The newspaper looked at data from the Cook County Medical Examiner’s Office covering two months 24 years apart. Reporter Frank Main found that the average person killed by a firearm in August 2016 was struck by 4.25 rounds, nearly double the 2.5 bullet wounds found in the average fatal gunshot victim in August 1992, at the height of the deadliest year of the past four decades.

In one August 2016 killing highlighted by the Sun-Times report, a 22-year-old man named Kendrick Thornton was shot 38 times.

One under-examined factor of what makes these individual shootings deadlier, longtime Chicago trauma surgeon John Barrett told the paper, could be the increasing ubiquity of semiautomatic pistols, which have magazines that can typically hold 10 or more rounds. The popular Glock 19 usually comes with a 15-round magazine; the iconic Smith & Wesson Model 10 revolver, by contrast, can fire just 6 times before reloading.  

Neither the Medical Examiner’s Office nor the Chicago Police Department would comment to The Trace on the role that modern semiautomatic handguns may play in driving up the number of wounds per gun death. Michael Carroll, a police spokesman, said the department does not keep track of the size of magazines in guns recovered at crime scenes.

But data from the Bureau of Alcohol, Tobacco, Firearms and Explosives shows that Illinois criminals increasingly favor semiautomatic pistols that accept higher-capacity magazines. Such firearms accounted for 63 percent of all guns recovered in Illinois and traced by the ATF in 2016, up from 47 percent in 2008, the earliest year for which state-level data is available.

Despite Illinois’ reputation for strict gun laws, the state does not have its own assault-weapons ban.

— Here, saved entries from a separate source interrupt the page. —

(** C5 as the spec states it fails under [/api/mysql]: a phone of twenty
    digits and a space is a valid field; the create is answered 201, and the
    fetch by the id it returned gives the phone back without the space,
    because the column is [VARCHAR(20)]. *)
Lemma C5_counterexample_mysql_trailing_space :
  valid "Dave" "dave@x.com" "12345678901234567890 " = true
  /\ let '(r1, w1) := app Demo.env Mysql
                          (CreateUser (texts "Dave" "dave@x.com" "12345678901234567890 "))
                          Demo.fresh in
     status r1 = 201
     /\ returned_id Mysql r1 = Some "1"
     /\ let '(r2, w2) := app Demo.later Mysql (GetUser "1") w1 in
        status r2 = 200
        /\ exists user,
             data r2 = Some user
             /\ get "phone" user = Some (JStr "12345678901234567890")
             /\ get "phone" user <> Some (JStr "12345678901234567890 ").
Proof.
  split; [reflexivity|]. vm_compute. repeat split.
  eexists. split; [reflexivity|]. split; [reflexivity | discriminate].
Qed.

Lemma C6_list_newest_first_witness :
  ready Mysql Demo.with_both = true
  /\ data (fst (app Demo.env Mysql ListUsers Demo.with_both))
     = Some (JArr
               [Sql.json_of_row (Sql.mkRow 2 "Erin" "erin@x.com" "777"
                                            1700000060 1700000060);
                Sql.json_of_row (Sql.mkRow 1 "Dave" "dave@x.com" "555"
                                            1700000000 1700000000)])
  /\ exists js,
       data (fst (app Demo.env Mysql ListUsers Demo.with_both)) = Some (JArr js)
       /\ Permutation js (stored Mysql Demo.with_both)
       /\ StronglySorted (not_older Mysql) js.
Proof.
  split; [reflexivity|]. split; [reflexivity|].
  exact (proj2 (C6_list_newest_first Demo.env Mysql Demo.with_both eq_refl)).
Defined.

Lemma C7_update_frame_witness :
  let '(r, w') := app Demo.later Sqlite (UpdateUser "1" Demo.erin) Demo.with_both in
  status r = 200
  /\ rows_of (sqlite w')
     = [Sql.mkRow 1 "Erin" "erin@x.com" "777" 1700000000 1700000060;
        Sql.mkRow 2 "Erin" "erin@x.com" "777" 1700000060 1700000060]
  /\ Forall2 (row_frame (Sql.id_is (sqlite_int_of_text "1")))
             (rows_of (sqlite Demo.with_both)) (rows_of (sqlite w'))
  /\ mongo w' = mongo Demo.with_both
  /\ mysql w' = mysql Demo.with_both.
Proof.
  pose proof (C7_update_frame Demo.later Sqlite "1" Demo.erin Demo.with_both) as H.
  destruct (app Demo.later Sqlite (UpdateUser "1" Demo.erin) Demo.with_both)
    as [r w'] eqn:E.
  assert (Hs : status r = 200) by (now injection E as <- _).
  split; [exact Hs|]. split; [now injection E as _ <-|].
  exact (proj2 (H Hs)).
Defined.

Lemma C8_update_idempotent_witness :
  let '(r1, w1) := app Demo.env Mongo (UpdateUser "65f1c0ffee0123456789abcd" Demo.erin)
                       Demo.with_both in
  let '(r2, w2) := app Demo.later Mongo (UpdateUser "65f1c0ffee0123456789abcd" Demo.erin)
                       w1 in
  status r1 = 200 /\ status r2 = 200
  /\ contents Mongo w2 = contents Mongo w1
  /\ contents Mongo w1
     = [("65f1c0ffee0123456789abcd", ("Erin", "erin@x.com", "777"));
        ("65f1c0ffee0123456789abce", ("Erin", "erin@x.com", "777"))].
Proof.
  pose proof (C8_update_idempotent Demo.env Demo.later Mongo "65f1c0ffee0123456789abcd"
                Demo.erin Demo.with_both) as H.
  destruct (app Demo.env Mongo (UpdateUser "65f1c0ffee0123456789abcd" Demo.erin)
              Demo.with_both) as [r1 w1] eqn:E1.
  destruct (app Demo.later Mongo (UpdateUser "65f1c0ffee0123456789abcd" Demo.erin) w1)
    as [r2 w2].
  destruct H as [H1 H2].
  assert (Hs : status r1 = 200) by (now injection E1 as <- _).
  split; [exact Hs|]. split; [exact (H2 Hs)|]. split; [exact H1|].
  now injection E1 as _ <-.
Defined.

End Runs.

(** * Further properties of the routers *)

Section CrudMore.
Context `{D : Drivers}.
Import Js Http Req Server View Inv.

(** *** Fetching one user *)

Lemma filter_head_find {A : Type} (m : A -> bool) (l : list A) :
  find m l = match filter m l with [] => None | x :: _ => Some x end.
Proof.
  induction l as [|x l IH]; simpl; [reflexivity|]. now destruct (m x).
Qed.

(** [rows[0]] of the MySQL route is the row [get] of the SQLite route
    returns. *)
Lemma mysql_get_as_find (id : string) (pool : option Sql.Table) :
  MysqlRoutes.get_user id pool
  = match pool with
    | None => (failure 500 (Sql.message Sql.NoHandle), pool)
    | Some t =>
        match find (Sql.id_is (mysql_int_of_text id)) (Sql.rows t) with
        | None => (failure 404 "User not found", pool)
        | Some row =>
            (json 200 [("success", JBool true); ("data", Sql.json_of_row row)], pool)
        end
    end.
Proof.
  unfold MysqlRoutes.get_user. destruct pool as [t|]; [|reflexivity].
  rewrite filter_head_find. now destruct (filter _ (Sql.rows t)).
Qed.

Lemma find_existsb {A : Type} (m : A -> bool) (l : list A) :
  existsb m l = match find m l with Some _ => true | None => false end.
Proof.
  induction l as [|x l IH]; simpl; [reflexivity|]. now destruct (m x).
Qed.

(** What [GET /users/:id] does when the store can be used. *)
Lemma get_outcome (env : Env) (b : Backend) (id : string) (w : World) :
  ready b w = true ->
  let '(r, w') := app env b (GetUser id) w in
  w' = w
  /\ ((castable b id = false /\ status r = 500 /\ success r = Some (JBool false))
      \/ (castable b id = true /\ matches b id w = false
          /\ r = failure 404 "User not found")
      \/ (castable b id = true /\ matches b id w = true
          /\ status r = 200 /\ success r = Some (JBool true)
          /\ exists user,
               data r = Some user /\ In user (stored b w) /\ answers_to b id user)).
Proof.
  destruct w as [c docs pool db]. destruct b; simpl; intros Hr.
  - subst c. unfold MongoRoutes.router, MongoRoutes.get_user. cbn [negb].
    unfold Mongoose.findById, Mongoose.cast, Mongoose.andThen, matches, castable.
    cbn [mongo].
    destruct (cast_ObjectId id) as [o|] eqn:Hc; simpl.
    + rewrite find_existsb.
      destruct (find (Mongoose.has_id o) docs) as [d|] eqn:E; simpl.
      * split; [reflexivity|]. right; right. repeat split.
        exists (Mongoose.json_of_doc d). apply find_some in E as [Hin Hm].
        split; [reflexivity|]. split; [now apply in_map|].
        exists o. split; [reflexivity|]. simpl. unfold Mongoose.has_id in Hm.
        apply String.eqb_eq in Hm. now rewrite Hm.
      * split; [reflexivity|]. right; left. repeat split.
    + split; [reflexivity|]. left. repeat split.
  - destruct pool as [t|]; [|discriminate].
    rewrite mysql_get_as_find. unfold matches, castable. cbn [mysql rows_of].
    rewrite find_existsb.
    destruct (find _ (Sql.rows t)) as [row|] eqn:E; simpl.
    + split; [reflexivity|]. right; right. repeat split.
      exists (Sql.json_of_row row). apply find_some in E as [Hin Hm].
      split; [reflexivity|]. split; [now apply in_map|].
      unfold Sql.id_is in Hm. destruct (mysql_int_of_text id) as [z|]; [|discriminate].
      exists z. split; [reflexivity|]. simpl. apply Z.eqb_eq in Hm. now rewrite Hm.
    + split; [reflexivity|]. right; left. repeat split.
  - destruct db as [t|]; [|discriminate].
    unfold SqliteRoutes.get_user, Sql.select_by_id, matches, castable.
    cbn [sqlite rows_of]. rewrite find_existsb.
    destruct (find _ (Sql.rows t)) as [row|] eqn:E; simpl.
    + split; [reflexivity|]. right; right. repeat split.
      exists (Sql.json_of_row row). apply find_some in E as [Hin Hm].
      split; [reflexivity|]. split; [now apply in_map|].
      unfold Sql.id_is in Hm. destruct (sqlite_int_of_text id) as [z|]; [|discriminate].
      exists z. split; [reflexivity|]. simpl. apply Z.eqb_eq in Hm. now rewrite Hm.
    + split; [reflexivity|]. right; left. repeat split.
Qed.

(** X1. For every backend whose store is in use, [GET /users/:id] never
    changes the state; it answers 404 with [success: false] exactly when the
    id matches no stored user (500 when Mongoose cannot cast the id), and
    otherwise 200 with a stored user that carries the id the path names. *)
Theorem get_user_reads_the_named_user (env : Env) (b : Backend) (id : string) (w : World) :
  ready b w = true ->
  let '(r, w') := app env b (GetUser id) w in
  w' = w
  /\ (status r = 404 <-> castable b id = true /\ matches b id w = false)
  /\ (status r = 500 <-> castable b id = false)
  /\ (status r = 200 <-> matches b id w = true)
  /\ (status r = 200 ->
      success r = Some (JBool true)
      /\ exists user, data r = Some user /\ In user (stored b w) /\ answers_to b id user)
  /\ (status r <> 200 -> success r = Some (JBool false)).
Proof.
  intros Hr. pose proof (get_outcome env b id w Hr) as H.
  destruct (app env b (GetUser id) w) as [r w'].
  destruct H as [-> [(Hc & Hs & Hok) | [(Hc & Hm & ->) | (Hc & Hm & Hs & Hok & Hu)]]];
    (split; [reflexivity|]).
  - rewrite Hs, Hc. repeat split; try discriminate; try reflexivity; try assumption.
    + intros [? _]; discriminate.
    + intros Hm. exfalso. revert Hm Hc. clear. unfold matches, castable.
      destruct b; try discriminate. now destruct (cast_ObjectId id).
    + intros _. exact Hok.
  - rewrite Hc, Hm. simpl. repeat split; try discriminate; try reflexivity.
  - rewrite Hs, Hc, Hm. repeat split; try discriminate; try reflexivity; try assumption.
    + intros [_ ?]; discriminate.
    + intros Hne. now contradiction Hne.
Qed.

Cook County, which includes Chicago, restricts magazine size for rifles and shotguns, but not pistols, which are far more common.

The trend toward higher-capacity handguns in the criminal market is a reflection of changes in the nation’s legal gun industry, which ultimately supplies the underground arsenal by way of straw purchases, private sales, and theft.

As I reported in December 2016, national data shows that the surge in semiautomatic pistol manufacturing that began in the mid-2000s was mirrored by a rise in recoveries of the same kinds of weapons at crime scenes. The trend began soon after the expiration of the federal assault-weapons ban, which from 1994 to 2004 prohibited the transfer of magazines or other ammunition-feeding devices capable of holding 10 or more rounds.

Once that restriction expired, semiautomatics became much more attractive to all consumers, legitimate or otherwise.